Critics point to other "broken promises" — like the vow that 50 percent of the residential units would be affordable. Of 7,300 housing units, only about 2,200 will be affordable — more like a 30-70 split, James said.
DePlasco said the 50-50 promise was for the 4,500 rentals only — not the remaining condo units. James countered: "It was 50-50 for all the units. This is not being done right."
Members of the public would be walking in that area? They'll still be walking in that area--it's the busiest crossroads in Brooklyn.
As for DePlasco's statement, it may be technically correct, but when announced, the 4,500 rental units were the only residential units in the plan. A 5/19/05 mayoral press release stated:
Mayor Michael R. Bloomberg, Forest City Ratner Companies President & CEO Bruce C. Ratner and Association of Community Organizations for Reform Now (ACORN) Executive Director Bertha Lewis today announced that approximately half of the 4,500 new rental units in the proposed Atlantic Yards development will be set aside for low- and moderate-income households using financing tools created by the Bloomberg Administration's New Housing Marketplace plan.
None of the subsequent news coverage suggested that there would be any additional units beyond the rental units. See coverage in the New York Times (Brooklyn Arena Plan Calls For Many Subsidized Units, 5/20/05), Newsday (CAMPAIGN '05: Praise from an unexpected source, 5/20/05), the New York Post (YOU'RE BUSS-TED, MIKE - HOUSING DEAL SEALED WITH A KISS, 5/20/05), The New York Sun (Ratner Delivers on Affordable Housing', 5/20/05), and the Daily News (HOUSING PLAN NET GAIN FOR MIKE, 5/21/05).

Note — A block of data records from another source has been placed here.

(** * Extension widgets and actions of the extensions viewlet

    A shallow embedding of
    [src/vs/workbench/parts/extensions/electron-browser/extensionsWidgets.ts]
    (the file also carries the extension actions): the display widgets, the
    single-extension actions, the combined install/uninstall action, the
    update-all action and the constructor of the sort action, followed by the
    properties established about them. *)

From Stdlib Require Import Bool List String Ascii ZArith QArith Qround Qabs.
From Stdlib Require Import Lia Lqa.
From Stdlib Require Import DecimalString.
Import ListNotations.

Local Open Scope list_scope.
Local Open Scope Z_scope.
Local Open Scope string_scope.

(** ** Data model *)

(** [ExtensionState] of [./extensions]; the enumeration itself is declared
    outside this file, the members are the ones the code compares against. *)
Inductive ExtensionState : Set :=
| Installing
| Installed
| NeedsReload
| Disabled
| Uninstalled.

(** [LocalExtensionType] of the extension management platform. *)
Inductive LocalExtensionType : Set :=
| System
| User.

(** [IExtension]: the fields this file reads.  [type] is [None] when the
    record carries no local type (a TypeScript field may hold [null]); the
    code tells [=== System] apart from [!== User], and so does the model.
    [installCount] and [rating] are [None] for the [null] the widgets test. *)
Record IExtension : Type := {
  identifier : string;
  displayName : string;
  state : ExtensionState;
  type : option LocalExtensionType;
  installCount : option Z;
  rating : option Q;
  ratingCount : Z;
  outdated : bool
}.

As for the 50-50 housing promise, as noted in my report, soon the developer increased the amount of housing:
FCR ’s 5/17/05 Memorandum of Understanding with the New York affiliate of ACORN (Association of Community Organizations for Reform Now), the nation ’s largest community organization of low-and moderate-income families, contains this passage (www.dddb.net/cba/HousingMou.pdf): If the projected number of residential units should increase for any reason that the Developer determines to be economically necessary, both the Developer and ACORN will work towards developing a program that follows the same guidelines and principles set forth in this document.The MOU refers to 2,250 “affordable” units out of a projected 4,500 units of housing.Once ACORN was on board, FCR, at a City Council Economic Development Committee hearing nine days later, announced an increase in the number of planned housing units to at least 6,000 and possibly 7,300. See coverage in The Brooklyn Papers (Ratner site expands —into Park Slope, 6/2/05): The presentation, shown at the May 26 hearing,indicated that the developer might increase the number of housing units from 4,500 to at least 6,000 or possibly 7,300.

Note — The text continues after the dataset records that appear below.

Lemma normpath_step_entries i acc comp :
  i <> 0 -> Forall entry_name acc -> contains_char sep comp = false ->
  Forall entry_name (normpath_step i acc comp).
Proof.
  intros Hi Hacc Hc. unfold normpath_step.
  destruct (String.eqb_spec comp "") as [-> | Hne]; [exact Hacc | ].
  destruct (String.eqb_spec comp ".") as [-> | Hdot]; [exact Hacc | ].
  cbn [orb].
  destruct (String.eqb_spec comp "..") as [-> | Hdd]; cbn [negb orb].
  - replace (i =? 0) with false by (symmetry; now apply Z.eqb_neq). cbn [andb orb].
    assert (Hlast : match rev acc with
                    | l :: _ => String.eqb l ".."
                    | [] => false
                    end = false).
    { destruct (rev acc) as [ | l rest] eqn:E; [reflexivity | ].
      assert (Hin : In l acc) by (apply in_rev; rewrite E; now left).
      rewrite Forall_forall in Hacc. destruct (Hacc l Hin) as (_ & _ & _ & Hl).
      now apply String.eqb_neq. }
    rewrite Hlast. now apply Forall_removelast.
  - apply Forall_app. split; [exact Hacc | ].
    constructor; [ | constructor]. repeat split; auto.
    destruct comp; [contradiction | reflexivity].
Qed.

Lemma initial_slashes_absolute t :
  startswith t "/" = true -> initial_slashes t = 1 \/ initial_slashes t = 2.
Proof.
  intros H. unfold initial_slashes. rewrite H.
  destruct (startswith t "//" && negb (startswith t "///")); auto.
Qed.

Lemma components_entries t :
  startswith t "/" = true -> Forall entry_name (components t).
Proof.
  intros Ht. unfold components.
  assert (Hi : initial_slashes t <> 0)
    by (destruct (initial_slashes_absolute t Ht); lia).
  generalize (split_sep_no_sep t).
  assert (Hacc : Forall entry_name (@nil string)) by constructor.
  revert Hacc. generalize (@nil string) as acc.
  induction (split_sep t) as [ | comp comps IH]; intros acc Hacc Hc; [exact Hacc | ].
  inversion Hc as [ | ? ? H1 H2]; subst. cbn [fold_left].
  apply IH; [ | exact H2]. now apply normpath_step_entries.
Qed.

Lemma fold_entries i cs : forall acc,
  Forall entry_name cs ->
  fold_left (normpath_step i) cs acc = (acc ++ cs)%list.
Proof.
  induction cs as [ | c cs IH]; intros acc H; [now rewrite app_nil_r | ].
  inversion H as [ | ? ? Hc Hcs]; subst. cbn [fold_left].
  rewrite (normpath_step_name i acc c Hc), (IH _ Hcs), <- app_assoc. reflexivity.
Qed.

Lemma split_sep_concat c cs :
  Forall entry_name (c :: cs) -> split_sep (String.concat "/" (c :: cs)) = c :: cs.
Proof.
  revert c. induction cs as [ | d cs IH]; intros c H.
  - inversion H as [ | ? ? (_ & Hc & _) _]; subst. cbn [String.concat].
    now apply split_sep_name.
  - inversion H as [ | ? ? (_ & Hc & _) Hrest]; subst.
    change (String.concat "/" (c :: d :: cs))
      with (c ++ String sep (String.concat "/" (d :: cs))).
    rewrite split_sep_append, (split_sep_name c Hc), (IH d Hrest). reflexivity.
Qed.

Lemma concat_head c cs :
  exists rest, String.concat "/" (c :: cs) = c ++ rest.
Proof.
  destruct cs as [ | d cs].
  - exists "". cbn. now rewrite append_nil_r.
  - eexists. reflexivity.
Qed.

[Note that my report is italicized, with quotations bolded]
Forest City Ratner has been rather quiet about developing that "program that follows the same guidelines and principles." According to the MOU:
Developer and ACORN will work on a program to develop affordable for-sale units, which are intended to be in the range of 600 to 1000 units, over the course of ten (10) years and can be on or off site. It is currently contemplated that a majority of the affordable for-sale units will be sold to families in the upper affordable income tiers.

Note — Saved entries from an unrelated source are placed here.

End StandaloneGUI.

(* ===================================================================== *)
(** * Notions used to state the properties                                *)
(* ===================================================================== *)

(** The normal form the classifiers look at: [user_input.lower().strip()]. *)
Definition normalized (user_input : string) : string :=
  Py.strip (Py.lower user_input).

(** [kw] occurs in [s] as a whole word: some occurrence has no word
    character directly before it and none directly after it. *)
Definition whole_word (kw s : string) : Prop :=
  exists p q : string,
    s = p +:+ kw +:+ q
    /\ Re.wordy (Re.final None p) = false
    /\ Re.wordy (Re.first q) = false.

(** [sub] occurs in [s]. *)
Definition occurs (sub s : string) : Prop :=
  exists p q : string, s = p +:+ sub +:+ q.

(** A string that neither starts nor ends with white space (and is not
    empty), such as the three markers. *)
Definition solid (s : string) : bool :=
  match Re.first s, Re.final None s with
  | Some a, Some b => negb (Py.isspace a) && negb (Py.isspace b)
  | _, _ => false
  end.

(** A non-empty string whose last character is not white space. *)
Definition ends_solid (sub : string) : Prop :=
  exists b, Re.final None sub = Some b /\ Py.isspace b = false.

(** The finish rule of [src/flow.py]: some keyword is a substring. *)
Definition flow_finish_rule (user_input : string) : bool :=
  existsb (fun keyword => Py.contains keyword (normalized user_input))
          Flow.finish_keywords.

The upper-affordable income tiers include families earning more than $100,000 a year—surely not ACORN ’s constituency.
Why did the project size increase? Because the developer considered it to be "economically necessary," it seems. And why has the proposed public park been made private? Given the incoherence of the explanations offered by DePlasco, the answer may well be that the developer simply thinks it's "economically necessary."